NSrp70 suppresses metastasis in triple-negative breast cancer by modulating Numb/TβR1/EMT axis

Alternative splicing of mRNA precursors allows cancer cells to create different protein isoforms that promote growth and survival. Compared to normal cells, cancer cells frequently exhibit a higher diversity of their transcriptomes. A comprehensive understanding of splicing regulation is required to correct the splicing alterations for the future precision oncology. A quantitative proteomic screen was performed to identify the regulators associated the metastasis in triple-negative breast cancer. Multiple in vitro and in vivo functional analyses were used to study the effects of NSrp70 on breast cancer metastasis.

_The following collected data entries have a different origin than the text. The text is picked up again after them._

Lemma db_write_hashes E db : small_keys E → db_write (write_hashes E) db = with_hashes E db.
Proof.
  intros HE. unfold write_hashes, db_write. assert (∀ p, p ∈ map_to_list E → p.1 < u32_size) as Hl.
  { intros [n hash] Hp%elem_of_map_to_list. by eapply HE. }
  rewrite <-(list_to_map_to_list E) at 2. pose proof (NoDup_fst_map_to_list E) as Hnd. revert db Hl Hnd.
  generalize (map_to_list E). intros l. induction l as [|[n hash] l IH]; intros db Hl Hnd.
  - destruct db. unfold with_hashes. simpl. by rewrite (left_id_L ∅ (∪)).
  - simpl in *. apply list.NoDup_cons in Hnd as [Hn Hnd]. rewrite IH; [|intros p Hp; apply Hl; by right|done].
    unfold with_hashes. simpl. rewrite number_key_small by (apply (Hl (n, hash)); left). f_equal.
    rewrite <-insert_union_l, insert_union_r; [done|]. by apply not_elem_of_list_to_map_1.
Qed.

Section Steps.
Context `{CryptoLaws}.
Local Abbreviation peeks := (peeks_of shows).
Local Abbreviation acts := (acts_of shows).

(** The view with one more header, when the best header becomes [best], if it changes, and the index gets [E]. *)
Definition put_view (v : view) (hash : H256) (b : bytes) (d : BlockDetails) (E : gmap N H256) (best : option H256) : view := {|
  vw_details := <[hash := d]> (vw_details v); vw_headers := <[hash := b]> (vw_headers v); vw_hashes := E ∪ vw_hashes v;
  vw_best := default (vw_best v) best; vw_proposal := match best with Some _ => hash | None => vw_proposal v end |}.

Definition put_batch (hash : H256) (c : bytes) (d : BlockDetails) (E : gmap N H256) (best : option H256) : DBTransaction :=
  [PutHeader hash c] ++ match best with Some best => [PutBestHeader best; PutBestProposalHeader hash] | None => [] end ++
  [WriteDetails hash d] ++ write_hashes E.

Lemma db_write_app l k db : db_write (l ++ k) db = db_write k (db_write l db).
Proof. apply foldl_app. Qed.

(** The pending updates and the batch, taken together, are the new view. *)
Lemma put_shows s v hash b c d E best :
  shows s v → vw_details v !! hash = None → vw_headers v !! hash = None → decompress c blocks_swapper = Ok b → small_keys E →
  ∃ s', (_ ← write_batch (put_batch hash c d E best); commit)
      (set_pending best (match best with Some _ => Some hash | None => None end) E {[hash := d]} s) = (Ok (), s') ∧
    shows s' (put_view v hash b d E best).
Proof.
  intros Hs Hd Hh Hc HE. eexists. split; [done|]. unfold put_batch. rewrite !db_write_app, db_write_hashes by done.
  assert (∀ h, match <[hash := b]> (vw_headers v) !! h with
    | Some b => ∃ c', <[hash := c]> (db_headers (hc_db s)) !! h = Some c' ∧ decompress c' blocks_swapper = Ok b
    | None => <[hash := c]> (db_headers (hc_db s)) !! h = None end) as Hheaders.
  { intros h. destruct (decide (hash = h)) as [<-|Hne]; [rewrite !lookup_insert_eq; by exists c|].
    rewrite !lookup_insert_ne by done. apply Hs. }
  destruct Hs. split; destruct best; simpl in *; try done; try congruence;
    try (by apply map_union_mono_l); try (by apply (transitivity (y := vw_headers v)), insert_subseteq).
  all: rewrite <-insert_union_singleton_l; by apply insert_mono.
Qed.

(** The batch is written and the pending updates are taken over. *)
Definition leaves (f : HeaderChain → HeaderChain) (batch : DBTransaction) (v v' : view) : Prop :=
  ∀ s, shows s v → ∃ s', (_ ← write_batch batch; commit) (f s) = (Ok (), s') ∧ shows s' v'.

Lemma commit_header_leaves s v v' h engine x batch f :
  acts (insert_header (Header_rlp h With) engine) v (Ok (x, batch)) f → leaves f batch v v' → shows s v →
  ∃ s', commit_header h engine s = (Ok x, s') ∧ shows s' v'.
Proof.
  intros Hm Hw Hs. destruct (Hm s Hs) as (s1 & E1 & Hs1). destruct (Hw s1 Hs1) as (s' & E2 & Hs'). exists s'. split; [|done].
  unfold commit_header, mbind, stM_bind in *. rewrite E1. destruct (write_batch batch (f s1)) as [[[]| |] s2]; try done.
  by rewrite E2.
Qed.
Lemma commit_best_leaves s v v' hash batch f :
  acts (update_best_as_committed hash) v (Ok batch) f → leaves f batch v v' → shows s v →
  ∃ s', commit_best hash s = (Ok (), s') ∧ shows s' v'.
Proof.
  intros Hm Hw Hs. destruct (Hm s Hs) as (s1 & E1 & Hs1). destruct (Hw s1 Hs1) as (s' & E2 & Hs'). exists s'. split; [|done].
  unfold commit_best, mbind at 1, stM_bind at 1. by rewrite E1.
Qed.

(** Nothing to write, nothing pending. *)
Lemma leaves_nothing v : leaves id [] v v.
Proof.
  intros s Hs. eexists. split; [done|]. destruct Hs. split; simpl in *;
    rewrite ?sh_no_best, ?sh_no_proposal, ?sh_no_details, ?sh_no_hashes, ?(left_id_L ∅ (∪)); done.
Qed.

(** A known header changes nothing. *)
Lemma insert_header_known v b engine :
  is_Some (vw_details v !! hv_hash b) → acts (insert_header b engine) v (Ok (None, [])) id.
Proof.
  intros Hk. unfold insert_header. eapply acts_bind; [apply peeks_known|]. rewrite bool_decide_eq_true_2 by done.
  apply acts_peeks, peeks_ret.
Qed.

Next, transcriptomic sequencing (RNA-seq) and alternative splicing bioinformatics analysis was applied to screen the potential targets of NSrp70. Moreover, in vitro splicing assays, RNA pull-down, and RNA immunoprecipitation assay were used to confirm the specific binding between NSrp70 and downstream target genes. Furthermore, the prognostic value of NSrp70 was analyzed in a cohort of patients by performing IHC. We uncovered NSrp70 as a novel suppressor of breast cancer metastasis. We discovered that NSrp70 inhibited the skipped exon alternative splicing of NUMB, promoted the degradation of transforming growth factor receptor 1 through lysosome pathway, and regulated TGF beta/SMAD-mediated epithelial-mesenchymal transition phenotype in breast cancer cells. Furthermore, high NSrp70 expression correlated with a better prognosis in breast cancer patients. Our findings revealed that splicing regulator NSrp70 serves as a metastasis suppressor.

Automated summary

The splicing regulator NSrp70 was identified as a suppressor of breast cancer metastasis. It inhibits the skipped exon alternative splicing of NUMB, promotes the degradation of transforming growth factor receptor 1 through the lysosome pathway, and regulates TGFβ/SMAD-mediated epithelial-mesenchymal transition in breast cancer cells.